Luxford le devolvió la identificación. Lynley la guardó en el bolsillo. Nkata se había acercado a la pared contigua a la mesa. En ella colgaban primeras planas enmarcadas. Lynley leyó los titulares: una trataba sobre un diputado tory con cuatro amantes, la segunda especulaba sobre la vida amorosa de la princesa de Gales, la tercera se refería a las estrellas televisivas de una serie ambientada en la posguerra, orientada hacia la familia, que habían sido descubiertos en un ménage á trois. Lectura sana como acompañamiento del desayuno con cereales igualmente sanos, pensó Lynley.
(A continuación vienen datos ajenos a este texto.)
Definition contributor_attributes (scored : ScoredContributorSignals) (normalizedScore : num)
  : list (string * jsval) :=
  let s := signals scored in
  [("score", JNum normalizedScore); ("score_model_version", JStr SCORE_MODEL_VERSION);
   ("publisher", str_or_null (publisher s));
   ("publisher_seen_before_package", bool_or_null (publisherSeenBeforePackage s));
   ("publisher_seen_count_before", int_or_null (publisherSeenCountBefore s));
   ("publisher_matches_prior_version", bool_or_null (publisherMatchesPriorVersion s));
   ("prior_version_publisher", str_or_null (priorVersionPublisher s));
   ("maintainer_set_changed", bool_or_null (maintainerSetChanged s));
   ("new_maintainer_count", int_or_null (newMaintainerCount s));
   ("removed_maintainer_count", int_or_null (removedMaintainerCount s));
   ("maintainer_count", int_or_null (maintainerCount s));
   ("has_install_scripts", bool_or_null (hasInstallScripts s));
   ("has_provenance", bool_or_null (hasProvenance s));
   ("has_trusted_publisher", bool_or_null (hasTrustedPublisher s));
   ("release_velocity_7d", int_or_null (releaseVelocity7d s));
   ("release_velocity_30d", int_or_null (releaseVelocity30d s));
   ("history_complete", bool_or_null (historyComplete s));
   ("published_at", JStr (toISOString (cs_publishedAt s)));
   ("raw_factors", JObj ((fun kv => (kv.1, num_or_null kv.2)) <$> rawFactors scored));
   ("signals_available", JArr (JStr <$> signalsAvailable scored))].

Definition scoreToConnectorResult (ecosystem pkg version : string) (scored : ScoredContributorSignals)
    (scoreTier : VulnSeverity) (ttlSeconds : option Z) : ConnectorResult :=
  let normalizedScore := math_round (sc_score scored) in
  {| summary := Some (risk_summary scoreTier normalizedScore 1);
     findings :=
       [{| findingId := ecosystem +:+ ":" +:+ pkg +:+ "@" +:+ version +:+ ":contributor_signals";
           f_severity := scoreTier;
           f_title := Some ("Contributor risk score: " +:+ num_to_string normalizedScore);
           publishedAt := Some (Some (cs_publishedAt (signals scored)));
           attributes := contributor_attributes scored normalizedScore |}];
     ttlSeconds := ttlSeconds; legacy := None |}.

(** ** Stored signals *)

Definition facts_match (identity : CanonicalPackageIdentity)
    (row : (release_facts_row * package_version_row) * package_row) : bool :=
  String.eqb (pk_ecosystem row.2) (id_ecosystem identity)
  && String.eqb (pk_package row.2) (id_package identity)
  && opt_eq (id_version identity) (pv_version row.1.2).

(** The signals in a row of facts, published at a time. *)
Definition signals_of_row (version : string) (at_ : timestamp) (f : release_facts_row) : ContributorSignals :=
  {| cs_version := version; cs_publishedAt := at_; publisher := rf_publish_actor f;
     publisherSeenBeforePackage := rf_publisher_seen_before_package f;
     publisherSeenCountBefore := rf_publisher_seen_count_before f;
     publisherMatchesPriorVersion := rf_publisher_matches_prior_version f;
     priorVersionPublisher := rf_prior_version_publish_actor f;
     maintainerSetChanged := rf_maintainer_set_changed f;
     newMaintainerCount := rf_new_maintainer_count f;
     removedMaintainerCount := rf_removed_maintainer_count f;
     maintainerCount := rf_maintainer_count f;
     hasInstallScripts := rf_has_install_scripts f;
     hasProvenance := rf_has_provenance f;
     hasTrustedPublisher := rf_has_trusted_publisher f;
     releaseVelocity7d := rf_release_velocity_7d f;
     releaseVelocity30d := rf_release_velocity_30d f;
     historyComplete := rf_history_complete f |}.

(** The facts of the identity's version: the joined rows are unique by the tables'
    keys, so the first one is the only one. *)
Definition loadStoredSignals (db : catalog_db) (facts : list release_facts_row)
    (ecosystem pkg version : string) : option ContributorSignals :=
  let identity := canonicalizePackageIdentity
    {| i_ecosystem := ecosystem; i_package := pkg; i_version := Some version |} in
  match id_version identity with
  | None => None
  | Some _ =>
      row ← head (List.filter (facts_match identity)
        (inner_join (fun fv p => String.eqb (pk_id p) (pv_package_id fv.2))
           (inner_join (fun f v => String.eqb (pv_id v) (rf_package_version_id f))
              facts (package_versions db))
           (packages db)));
      let f := row.1.1 in
      at_ ← rf_published_at f;
      Some (signals_of_row version at_ f)
  end.

Definition contributor_fetchArtifactSignals (db : catalog_db)
    (facts : list release_facts_row) (config : ContributorConnector) (ecosystem pkg version : string)
    (now : timestamp) : res ConnectorResult :=
  let identity := canonicalizePackageIdentity
    {| i_ecosystem := ecosystem; i_package := pkg; i_version := Some version |} in
  if negb (existsb (String.eqb (id_ecosystem identity)) SUPPORTED_ECOSYSTEMS) then
    Ok contributor_emptyResult
  else
    match id_version identity with
    | None => Ok contributor_emptyResult
    | Some v =>
        match loadStoredSignals db facts (id_ecosystem identity) (id_package identity) v with
        | None => Throw CONTRIBUTOR_FACTS_UNAVAILABLE_ERROR
        | Some stored =>
            let scored := score_signals stored now in
            Ok (scoreToConnectorResult (id_ecosystem identity) (id_package identity) v scored
                  (scoreToTier (sc_score scored))
                  (Some (versionAgeTtlSeconds (cs_publishedAt stored) now config)))
        end
    end.

Definition contributor_handleEvent (db : catalog_db) (facts : list release_facts_row)
    (config : ContributorConnector) (event : ConnectorEvent) (now : timestamp)
  : res (option ConnectorResult) :=
  if negb (contributor_supportsEvent event) then Ok None
  else
    match e_version event with
    | None => Ok None
    | Some v =>
        Some <$> contributor_fetchArtifactSignals db facts config (e_ecosystem event)
                   (e_packageName event) v now
    end.

(** ** Snapshots *)

(** [attributes.k ?? null], on an object that may lack the property. *)
Definition attribute (attributes : list (string * jsval)) (k : string) : jsval :=
  nullish (default (inherited k) (own k attributes)) JNull.

Definition contributor_fields (result : ConnectorResult) (context : EntityContext)
  : list (string * jsval) :=
  let attributes := from_option attributes [] (head (findings result)) in
  let risk := s ← summary result; s_risk s in
  let same k := (k, attribute attributes k) in
  [("contributor_risk_score", JNum (default num_zero (r ← risk; score r)));
   ("score_tier", JStr (severity_name (from_option tier NONE risk)));
   ("score_model_version",
     nullish (attribute attributes "score_model_version") (JStr SCORE_MODEL_VERSION));
   same "publisher_seen_before_package"; same "publisher_seen_count_before";
   same "publisher_matches_prior_version"; same "maintainer_set_changed";
   same "new_maintainer_count"; same "removed_maintainer_count"; same "maintainer_count";
   same "has_install_scripts"; same "has_provenance"; same "has_trusted_publisher";
   same "release_velocity_7d"; same "release_velocity_30d"; same "history_complete";
   ("scan_age_hours", num_or_null (c_cacheAgeHours context))].

Definition contributor_normalizeToSnapshot (result : option ConnectorResult) (context : EntityContext)
    (failureStatus : option connector_status) (errorCode : option string) (now : timestamp)
  : ConnectorSnapshot :=
  let m := build_meta context failureStatus errorCode in
  match result, failureStatus with
  | Some r, None => build_snapshot CONTRIBUTOR_ID context m (contributor_fields r context) now
  | _, _ => build_snapshot CONTRIBUTOR_ID context m [] now
  end.

(** ** Presentation *)

(** [s.replaceAll("_", " ")] *)
Definition spaced (s : string) : string :=
  map_string (fun c => if Ascii.eqb c "_" then " "%char else c) s.

Definition contributor_buildSummary (result : option ConnectorResult) (snapshot : ConnectorSnapshot)
  : ConnectorUiSummary :=
  let status := m_status (meta snapshot) in
  if negb (is_ready snapshot) then
    {| ui_status := status; headline := "Contributor: " +:+ spaced (status_name status);
       ui_disposition := Some d_unavailable; ui_score := None;
       badges := Some (buildStatusBadges snapshot); keyFacts := Some (buildStatusFacts snapshot) |}
  else
    let risk := r ← result; s ← summary r; s_risk s in
    let score_ := default num_zero (r ← risk; score r) in
    let tier_ := from_option tier NONE risk in
    let attributes := from_option attributes [] (r ← result; head (findings r)) in
    let number_fact label k :=
      match own k attributes with
      | Some (JNum n) => [{| fact_label := label; fact_value := num_to_string n |}]
      | _ => []
      end in
    {| ui_status := status;
       headline := if num_eqb score_ num_zero then "Contributor risk score 0"
                   else "Contributor risk score " +:+ num_to_string score_;
       ui_disposition := Some match tier_ with HIGH => d_elevated | MEDIUM => d_warning | _ => d_clean end;
       ui_score := Some score_;
       badges := Some
         (buildStatusBadges snapshot
          ++ [{| badge_label := severity_name tier_ +:+ " tier";
                 badge_tone := match tier_ with HIGH => bad | MEDIUM => warn | _ => good end |}]);
       keyFacts := Some
         ([{| fact_label := "Risk score"; fact_value := num_to_string score_ |}]
          ++ match own "publisher" attributes with
             | Some (JStr p) => if nonempty p then [{| fact_label := "Publisher"; fact_value := p |}] else []
             | _ => []
             end
          ++ number_fact "New maintainers" "new_maintainer_count"
          ++ number_fact "Releases (30d)" "release_velocity_30d") |}.

(** ** Catalogue *)

Definition contributor_data_fields : list ConnectorField :=
  [catalog_field CONTRIBUTOR_ID "contributor_risk_score" "source.contributor.contributor_risk_score" "Contributor Risk Score"
     (Some "Composite risk score 0–100 based on publish-history and maintainer continuity signals") "integer" intOps None;
   catalog_field CONTRIBUTOR_ID "score_tier" "source.contributor.score_tier" "Risk Tier"
     (Some "Bucketed contributor risk tier") "string" strOps (Some ["NONE"; "LOW"; "MEDIUM"; "HIGH"]);
   catalog_field CONTRIBUTOR_ID "score_model_version" "source.contributor.score_model_version" "Score Model Version"
     (Some "Contributor score model version used for this evaluation") "string" strOps None;
   catalog_field CONTRIBUTOR_ID "publisher_seen_before_package" "source.contributor.publisher_seen_before_package" "Publisher Seen Before"
     (Some "True when this publish actor was already seen on an earlier version of the same package") "boolean" boolOps None;
   catalog_field CONTRIBUTOR_ID "publisher_seen_count_before" "source.contributor.publisher_seen_count_before" "Prior Publisher Uses"
     (Some "How many earlier versions of this package were published by the same actor") "integer" intOps None;
   catalog_field CONTRIBUTOR_ID "publisher_matches_prior_version" "source.contributor.publisher_matches_prior_version" "Publisher Matches Prior Version"
     (Some "True when the publish actor matches the immediately prior version") "boolean" boolOps None;
   catalog_field CONTRIBUTOR_ID "maintainer_set_changed" "source.contributor.maintainer_set_changed" "Maintainer Set Changed"
     (Some "True when the maintainer set differs from the immediately prior version") "boolean" boolOps None;
   catalog_field CONTRIBUTOR_ID "new_maintainer_count" "source.contributor.new_maintainer_count" "New Maintainer Count"
     (Some "Number of maintainers added versus the prior version") "integer" intOps None;
   catalog_field CONTRIBUTOR_ID "removed_maintainer_count" "source.contributor.removed_maintainer_count" "Removed Maintainer Count"
     (Some "Number of maintainers removed versus the prior version") "integer" intOps None;
   catalog_field CONTRIBUTOR_ID "maintainer_count" "source.contributor.maintainer_count" "Maintainer Count"
     (Some "Maintainer count observed on this version") "integer" intOps None;
   catalog_field CONTRIBUTOR_ID "has_install_scripts" "source.contributor.has_install_scripts" "Has Install Scripts"
     (Some "Whether install, preinstall, or postinstall scripts were observed") "boolean" boolOps None;
   catalog_field CONTRIBUTOR_ID "has_provenance" "source.contributor.has_provenance" "Has Provenance"
     (Some "Whether provenance or attestation data was observed") "boolean" boolOps None;
   catalog_field CONTRIBUTOR_ID "has_trusted_publisher" "source.contributor.has_trusted_publisher" "Trusted Publisher"
     (Some "Whether the release used a trusted publisher flow") "boolean" boolOps None;
   catalog_field CONTRIBUTOR_ID "release_velocity_7d" "source.contributor.release_velocity_7d" "Release Velocity 7d"
     (Some "How many releases landed in the prior seven-day window at publish time") "integer" intOps None;
   catalog_field CONTRIBUTOR_ID "release_velocity_30d" "source.contributor.release_velocity_30d" "Release Velocity 30d"
     (Some "How many releases landed in the prior 30-day window at publish time") "integer" intOps None;
   catalog_field CONTRIBUTOR_ID "history_complete" "source.contributor.history_complete" "History Complete"
     (Some "Whether contributor history for this package is known to be complete") "boolean" boolOps None;
   catalog_field CONTRIBUTOR_ID "scan_age_hours" "source.contributor.scan_age_hours" "Scan Age (hours)"
     (Some "How old the cached contributor score is") "float" floatOps None].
– ¿A qué viene esta cháchara, inspector? -pregunto Luxford-. Ya ve que estoy ocupado. ¿Podernos ir al grano?

– El grano es Charlotte Bowen.

Luxford paseó la vista entre Lynley y Nkata. No era idiota, no les iba a proporcionar la menor información hasta averiguar lo que sabían.

– Sabemos que usted es el padre de la niña -dijo Lynley-. La señora Bowen lo confirmó anoche.
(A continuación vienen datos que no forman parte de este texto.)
(* ===== verification/Evaluation.v ===== *)
(** * Connector evaluation (services/api/src/connect/check-service.ts)

    What a check does with its connectors: each supported one is answered from the
    cache, by a package-scoped cached result, or by a fetch with a deadline; its
    snapshot and findings are stored; and the stored snapshots are resolved into
    the fields the rules are evaluated on.

    A fetch that misses the deadline goes on in the background: the evaluation
    returns it as a [late_fetch], which [settleLateFetch] completes.  The
    connectors of a group run at the same time in the program; the model runs them
    in their order. *)

From S2P Require Import Prelude JsString JsNum JsValue Sql Effects JsDate Identity Schema ConnectorTypes Jsonb Cache Findings Snapshots Resolver Contributor.
Local Open Scope string_scope.
Local Open Scope list_scope.
Local Open Scope Z_scope.

(** ** The request and the tables *)

Record ContributorVersionInput := {
  cx_version : string; cx_published_at : string; cx_publisher : option string; cx_maintainers : list string;
  cx_has_install_scripts : bool; cx_has_attestation : bool; cx_raw_payload_json : option string
}.

Record ContributorContext := {
  cx_requested_version : string; cx_slice_extracted_at : string; cx_slice_window_days : Z;
  cx_slice_history_complete : bool; cx_slice_oldest_included_published_at : option string;
  cx_package_metadata_fingerprint : option string; cx_slice_fingerprint : option string;
  cx_versions : list ContributorVersionInput
}.

(** The parts of a [CheckRequest] the evaluation reads. *)
Record EvaluationRequest := {
  rq_identity : PackageIdentityInput; rq_request_id : string; rq_trace_id : string;
  rq_contributor_context : option ContributorContext
}.
(* ===== verification/ViolationsSpec.v ===== *)
(** * What a recorded evaluation leaves in the tables

    Every collected violation is stored once, with one occurrence; nothing else
    changes; and two violations of one key abort the whole recording. *)

From S2P Require Import Prelude JsString JsNum JsValue Jsonb Sql Effects Constants Identity ConnectorTypes Findings Snapshots Effective Decision Violations ViolationsCorrect.
Local Open Scope string_scope.
Local Open Scope list_scope.
Local Open Scope Z_scope.

Section spec.
Context `{Env} (uuid_inj : forall m n, uuid m = uuid n -> m = n) (uuid_nonempty : forall n, uuid n <> EmptyString).
Context `{TextDriver}.

Section loop.
Context (e : recorded_evaluation) (suppressed : list suppression_row).
Context (found : list (project_finding_row * finding_version_row)).
#[local] Abbreviation ids := (catalog (re_artifact e)).

(** A collected violation and its occurrence: the one active violation of its key
    is the new one or an update of the one there was; the occurrence is of it; and
    the open findings are linked to it. *)
Definition recorded (db db' : record_db) (w : CollectedViolationForWrite) (o : occurrence_row) : Prop :=
  let s := matchingSuppression suppressed w in
  exists k r, collected_key ids w = Some k /\ List.filter (active_with k) (violations db') = [r] /\
    recorded_as ids w (bool_decide (is_Some s)) (violations db) r /\
    (exists i, o = occurrence_columns e w s (vi_id r) i) /\
    forall f, f ∈ found -> exists x, x ∈ violation_findings db' /\ evidence_key x = evidence_key (evidence w (vi_id r) f).
(* ===== verification/Tenancy.v ===== *)
(** * Tables of the tenants (services/api/src/db/schema/tenancy.ts)

    Members, projects and their tokens, without the times rows were created and
    updated at.  A project that is not deleted is in force until
    [VALID_TO_INFINITY]. *)

From S2P Require Import Prelude Sql.

Record membership_row := { mb_id : string; mb_tenant_id : string; mb_user_id : string; mb_role : string }.

Record project_row := { pj_id : string; pj_tenant_id : string; pj_name : string; pj_effective_to : timestamp }.

Record project_member_row := { pmb_id : string; pmb_project_id : string; pmb_tenant_id : string; pmb_user_id : string }.

Record project_token_row := {
  tk_id : string; tk_project_id : string; tk_tenant_id : string; tk_name : string;
  tk_owner_user_id : string; tk_created_by_user_id : string; tk_token_hash : string; tk_token_prefix : string;
  tk_last_used_at : option timestamp; tk_expires_at : option timestamp; tk_revoked_at : option timestamp;
  tk_revoked_by_user_id : option string
}.

Record entitlement_row := {
  te_tenant_id : string; te_allowed_ecosystems : option (list string); te_serve_mode : string;
  te_cache_ttl_seconds : Z
}.

(** A token used at a time, and one revoked. *)
Definition used_token (at_ : timestamp) (t : project_token_row) : project_token_row :=
  {| tk_id := tk_id t; tk_project_id := tk_project_id t; tk_tenant_id := tk_tenant_id t; tk_name := tk_name t;
     tk_owner_user_id := tk_owner_user_id t; tk_created_by_user_id := tk_created_by_user_id t;
     tk_token_hash := tk_token_hash t; tk_token_prefix := tk_token_prefix t; tk_last_used_at := Some at_;
     tk_expires_at := tk_expires_at t; tk_revoked_at := tk_revoked_at t;
     tk_revoked_by_user_id := tk_revoked_by_user_id t |}.

Definition revoked_token (at_ : timestamp) (by_ : string) (t : project_token_row) : project_token_row :=
  {| tk_id := tk_id t; tk_project_id := tk_project_id t; tk_tenant_id := tk_tenant_id t; tk_name := tk_name t;
     tk_owner_user_id := tk_owner_user_id t; tk_created_by_user_id := tk_created_by_user_id t;
     tk_token_hash := tk_token_hash t; tk_token_prefix := tk_token_prefix t; tk_last_used_at := tk_last_used_at t;
     tk_expires_at := Some at_; tk_revoked_at := Some at_; tk_revoked_by_user_id := Some by_ |}.

Record tenancy_db := {
  memberships : list membership_row; projects : list project_row; project_members : list project_member_row;
  project_tokens : list project_token_row; tenant_entitlements : list entitlement_row
}.

Definition set_memberships (l : list membership_row) (db : tenancy_db) : tenancy_db :=
  {| memberships := l; projects := projects db; project_members := project_members db;
     project_tokens := project_tokens db; tenant_entitlements := tenant_entitlements db |}.
Definition set_projects (l : list project_row) (db : tenancy_db) : tenancy_db :=
  {| memberships := memberships db; projects := l; project_members := project_members db;
     project_tokens := project_tokens db; tenant_entitlements := tenant_entitlements db |}.
Definition set_project_members (l : list project_member_row) (db : tenancy_db) : tenancy_db :=
  {| memberships := memberships db; projects := projects db; project_members := l;
     project_tokens := project_tokens db; tenant_entitlements := tenant_entitlements db |}.
Definition set_tokens (l : list project_token_row) (db : tenancy_db) : tenancy_db :=
  {| memberships := memberships db; projects := projects db; project_members := project_members db;
     project_tokens := l; tenant_entitlements := tenant_entitlements db |}.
– ¿Cómo está? -Luxford cogió uno de los gráficos, pero no lo miró, sino que miró a Lynley-. Le he telefoneado. No devuelve mis llamadas. No he hablado con ella desde el domingo por la noche.

– Supongo que está tratando de superar el golpe -comentó Lynley-. No creía que las cosas fueran a terminar así.

– Tengo escrita la historia -explicó Luxford-. La hubiera publicado si ella me hubiera dado la autorización.

– Sin duda -dijo Lynley.

Luxford le miró con cautela al captar la sequedad de su tono.

– ¿Para qué han venido?

– Para hablar de Baverstock.

– ¿Baverstock? ¿Qué demonios…?

Luxford miró a Nkata, como esperando que el agente contestara. Éste se limitó a acercar una silla y sentarse. Introdujo la mano en el bolsillo y extrajo una libreta y un lápiz. Se preparó para anotar las palabras de Luxford.